After a two-year hiatus, Steve Saka, the former chief executive officer of Drew Estate who had a hand in creating the popular Liga Privada blend, has formed his own company and is returning to the cigar industry with a new cigar—the Sobremesa.
Saka's new company is called Dunbarton Tobacco & Trust and is named after the New Hampshire town where he and his wife, Cindy, who's also a partner in the company, reside. The couple plan to operate DTT out of the town of almost 3,000 residents.
"The ‘Trust' part," of the name, said Saka in an interview with Cigar Insider, "stems from a turn-of-the-century bank building I am attempting to buy to headquarter the company in."
For nearly three decades, Saka has been associated with the cigar industry in some capacity. A cigar smoker since 1984, he wrote extensively about cigars for years until 2000, when he was hired to be an executive consultant for cigar retailer and distributor JR Cigars. He worked there for four years before joining Drew Estate, where he oversaw the production of brands such as Liga Privada, Acid and Herrera Esteli. He even held equity in Drew Estate, where he rose from president to CEO, but was bought out after departing in 2013.

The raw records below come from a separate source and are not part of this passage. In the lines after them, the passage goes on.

(** A request of the idle connection [c]. *)
Lemma client_step cwd sv c message now sv' :
  conns_ok sv -> step cwd sv (EvClient c message now) = Ret sv' -> conns_step sv (EvClient c message now) sv'.
Proof.
  intros Hall Hs. simpl in Hs. case_decide as Hi.
  2: { simplify_eq. apply quiet_step; [by apply quiet_refl|]. intros d. simpl. case_decide as Hd; [|done].
       by destruct Hd as [<- ?]. }
  set (sv1 := with_idle sv (sv_idle sv ∖ {[c]})) in *.
  assert (Hh : handlers sv c = []) by (destruct (Hall c) as [[]]; simpl in *; naive_solver).
  assert (Hgone : conn_at sv1 c CGone) by (split; [simpl; set_solver|done]).
  assert (Hoth : forall d st, d <> c -> conn_at sv d st -> conn_at sv1 d st).
  { intros d st Hd. apply conn_at_frame; [simpl; set_solver|done]. }
  assert (Hidle : forall st, conn_at sv c st -> st = CIdle).
  { intros [] [Hc Hl]; [done|done|]. congruence. }
  pose proof (client_conn cwd sv1 c message now sv' Hgone Hs) as Hc.
  assert (Hreads : forall d, event_reads sv (EvClient c message now) d = if decide (d = c) then [message] else []).
  { intros d. simpl. destruct (decide (d = c)) as [->|Hd].
    - by rewrite decide_True.
    - rewrite decide_False; [done|]. naive_solver. }
  assert (Hans : forall m, message = Ok m -> m <> Stop -> answered sv1 sv' c (kind_of m) ->
    conns_step sv (EvClient c message now) sv').
  { intros m -> Hm (news & Hn & Hcc & Ho). exists news. split; [done|].
    split; [destruct Hcc as [(r & -> & _)|[-> _]]; simpl; lia|].
    intros d st Hd. rewrite Hreads. destruct (decide (d = c)) as [->|Hdc].
    - rewrite (Hidle st Hd). destruct Hcc as [(r & -> & Hk & Hr)|[-> Hr]].
      + exists CIdle. split; [done|left]. unfold replies_to. simpl. rewrite decide_True by done. by constructor.
      + exists (CBusy (kind_of m)). split; [done|left]. by constructor.
    - exists st. split; [by apply Ho, Hoth|left].
      destruct Hcc as [(r & -> & _)|[-> _]]; unfold replies_to; simpl; [rewrite decide_False by done|]; constructor. }
  destruct message as [m|e].
  - destruct m; try (by eapply Hans). destruct Hc as [Hr Hq]. exists []. rewrite app_nil_r.
    split_and!; [done|simpl; lia|]. intros d st Hd. rewrite Hreads. destruct (decide (d = c)) as [->|Hdc].
    + rewrite (Hidle st Hd). exists CGone. split; [by apply Hq|left; constructor].
    + exists st. split; [by apply Hq, Hoth|left; constructor].
  - destruct Hc as (e' & Hr & Hq). exists [(c, ErrorMsg e')]. split_and!; [done|simpl; lia|].
    intros d st Hd. rewrite Hreads. unfold replies_to. simpl. destruct (decide (d = c)) as [->|Hdc].
    + rewrite decide_True by done. rewrite (Hidle st Hd). exists CGone. split; [by apply Hq|left; by constructor].
    + rewrite decide_False by done. exists st. split; [by apply Hq, Hoth|left; constructor].
Qed.

Lemma taken_entries (l d : list (Waiter * ToGatewayMessage)) x :
  l ≡ₚ x :: d -> omap waiter_entry (l.*1) ≡ₚ option_list (waiter_entry (x.1)) ++ omap waiter_entry (d.*1).
Proof. intros ->. csimpl. by destruct (waiter_entry (x.1)). Qed.

Lemma taken_fmap {A B} (f : A -> B) (l d : list A) x : l ≡ₚ x :: d -> f <$> l ≡ₚ f x :: (f <$> d).
Proof. by intros ->. Qed.

Lemma server_conns_step cwd sv e sv' :
  conns_ok sv -> fresh_connect sv e -> step cwd sv e = Ret sv' -> conns_step sv e sv'.
Proof.
  intros Hall Hf Hs. destruct e as [c|c m now|m now|i now|i|i st|i|c].
  - simpl in *. simplify_eq. exists []. rewrite app_nil_r. split_and!; [done|simpl; lia|].
    intros d st Hd. destruct (decide (d = c)) as [->|Hdc].
    + exists CIdle. destruct Hf as [Hn Hh]. split; [split; [simpl; set_solver|done]|by right].
    + exists st. split; [|left; constructor]. apply (conn_at_frame sv); [simpl; set_solver|done|done].
  - by apply client_step in Hs.
  - simpl in Hs. apply quiet_step; [by eapply reader_conn|done].
  - simpl in Hs. destruct (sv_woken sv !! i) as [[w m]|] eqn:Hi; [|simplify_eq; by apply quiet_step; [apply quiet_refl|]].
    apply resume_conn in Hs.
    assert (Hp : entries sv ≡ₚ option_list (waiter_entry w) ++ entries (with_woken sv (delete i (sv_woken sv)))).
    { unfold entries. simpl. rewrite (taken_entries _ _ _ (delete_Permutation _ _ _ Hi)). simpl.
      destruct (waiter_entry w); simpl; solve_Permutation. }
    destruct (waiter_entry w) as [[c k]|].
    + exact (answered_step sv (with_woken sv (delete i (sv_woken sv))) sv' (EvResume i now) c k Hall eq_refl eq_refl Hp (fun _ => eq_refl) Hs).
    + apply quiet_step; [|done]. destruct Hs as [Hr Hq]. split; [done|]. intros d st Hd. apply Hq.
      by apply (quiet_refl sv).
  - simpl in Hs. destruct (sv_registering sv !! i) as [[[c defs] job]|] eqn:Hi; simplify_eq;
      [|by apply quiet_step; [apply quiet_refl|]].
    eapply (answered_step sv (with_registering sv (delete i (sv_registering sv))) _ _ c KSubmit); try done.
    + unfold entries. simpl. rewrite (taken_fmap _ _ _ _ (delete_Permutation _ _ _ Hi)). simpl. solve_Permutation.
    + intros Hg. by apply (continue_conn _ c KSubmit (after_registration defs job)).
  - simpl in Hs. destruct (sv_stats sv !! i) as [c|] eqn:Hi; simplify_eq; [|by apply quiet_step; [apply quiet_refl|]].
    eapply (answered_step sv (with_stats sv (delete i (sv_stats sv))) _ _ c KStats); try done.
    + unfold entries. simpl. rewrite (taken_fmap _ _ _ _ (delete_Permutation _ _ _ Hi)). simpl. solve_Permutation.
    + intros Hg. by apply (continue_conn _ c KStats (Reply (StatsResponse st))).
  - simpl in Hs. destruct (sv_spawned sv !! i) as [[id tasks]|]; simplify_eq; [|by apply quiet_step; [apply quiet_refl|]].
    apply quiet_step; [|done]. apply (quiet_none (with_spawned sv (delete i (sv_spawned sv))) (AwaitTako _ _)).
  - simpl in Hs. simplify_eq. exists []. rewrite app_nil_r. split_and!; [done|simpl; lia|].
    intros d st Hd. destruct (decide (d = c)) as [->|Hdc].
    + destruct st.
      * exists CGone. split; [|left; constructor]. destruct Hd. split; [simpl; set_solver|done].
      * exists CGone. split; [|left; constructor]. destruct Hd. split; [simpl; set_solver|done].
      * exists (CBusy k). split; [|left; constructor]. destruct Hd. split; [simpl; set_solver|done].
    + exists st. split; [|left; constructor]. apply (conn_at_frame sv); [simpl; set_solver|done|done].
Qed.

Lemma conns_step_ok sv e sv' : conns_ok sv -> conns_step sv e sv' -> conns_ok sv'.
Proof.
  intros Hall (news & _ & _ & Hs) c. destruct (Hall c) as [st Hc].
  destruct (Hs c st Hc) as (st' & ? & _). eauto.
Qed.

Lemma Server_new_conns c : conn_at Server_new c CGone.
Proof. split; [simpl; set_solver|done]. Qed.

Lemma conn_at_unique sv c st st' : conn_at sv c st -> conn_at sv c st' -> st = st'.
Proof. destruct st, st'; simpl; intros [H1 H2] [H3 H4]; try done; congruence. Qed.

(** ** Runs of the automaton *)

(** What is read and not answered in a state. *)
Definition unanswered (st : ConnState) (rest : list (result string FromClientMessage)) : Prop :=
  match st with
  | CBusy k => exists m, rest = [Ok m] /\ kind_of m = k /\ m <> Stop
  | CIdle => rest = []
  | CGone => rest = [] \/ rest = [Ok Stop]
  end.

(** Every response answers the message at its position. *)
Definition answers_reads (reads : list (result string FromClientMessage)) (replies : list ToClientMessage)
    (st : ConnState) : Prop :=
  exists done rest, reads = done ++ rest /\ unanswered st rest /\
    Forall2 (fun m r => response_to m r = true) done replies.

Lemma answers_reads_step reads replies st m r st' :
  answers_reads reads replies st -> conn_step st m r st' -> answers_reads (reads ++ m) (replies ++ r) st'.
Proof.
  intros (dn & rest & -> & Hu & Hf) Hs. inversion Hs; subst; simpl in Hu; subst.
  - rewrite !app_nil_r. by exists dn, rest.
  - rewrite !app_nil_r. exists dn, []. rewrite app_nil_r. split_and!; [done|by left|done].
  - rewrite !app_nil_r. exists dn, [Ok Stop]. split_and!; [done|by right|done].
  - rewrite app_nil_r. exists (dn ++ [Err e]), []. rewrite app_nil_r. split_and!; [done|by left|].
    apply Forall2_app; [done|by constructor].
  - rewrite app_nil_r. exists (dn ++ [Ok m0]), []. rewrite app_nil_r. split_and!; [done|done|].
    apply Forall2_app; [done|by constructor].
  - rewrite !app_nil_r. exists dn, [Ok m0]. split_and!; [done|by exists m0|done].
  - destruct Hu as (m0 & -> & <- & _). rewrite app_nil_r. exists (dn ++ [Ok m0]), [].
    rewrite app_nil_r. split_and!; [done|done|]. apply Forall2_app; [done|by constructor].
Qed.
End protocol.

"I still have some genuine regrets deciding to depart, but in the end I believe I made the right choice," said Saka in a press release. "Drew Estate had become a juggernaut, and along with that success, I found myself spending too much energy focused on business-related issues and less on what I personally love: the creating and crafting of cigars."
The axiom of Saka's new company is "Puros Sin Compromiso"—cigars without compromise in Spanish. "Cigars are more than just a passion for me, they are my life," said Saka. "... Our sole focus will be on crafting the finest cigars possible without exception."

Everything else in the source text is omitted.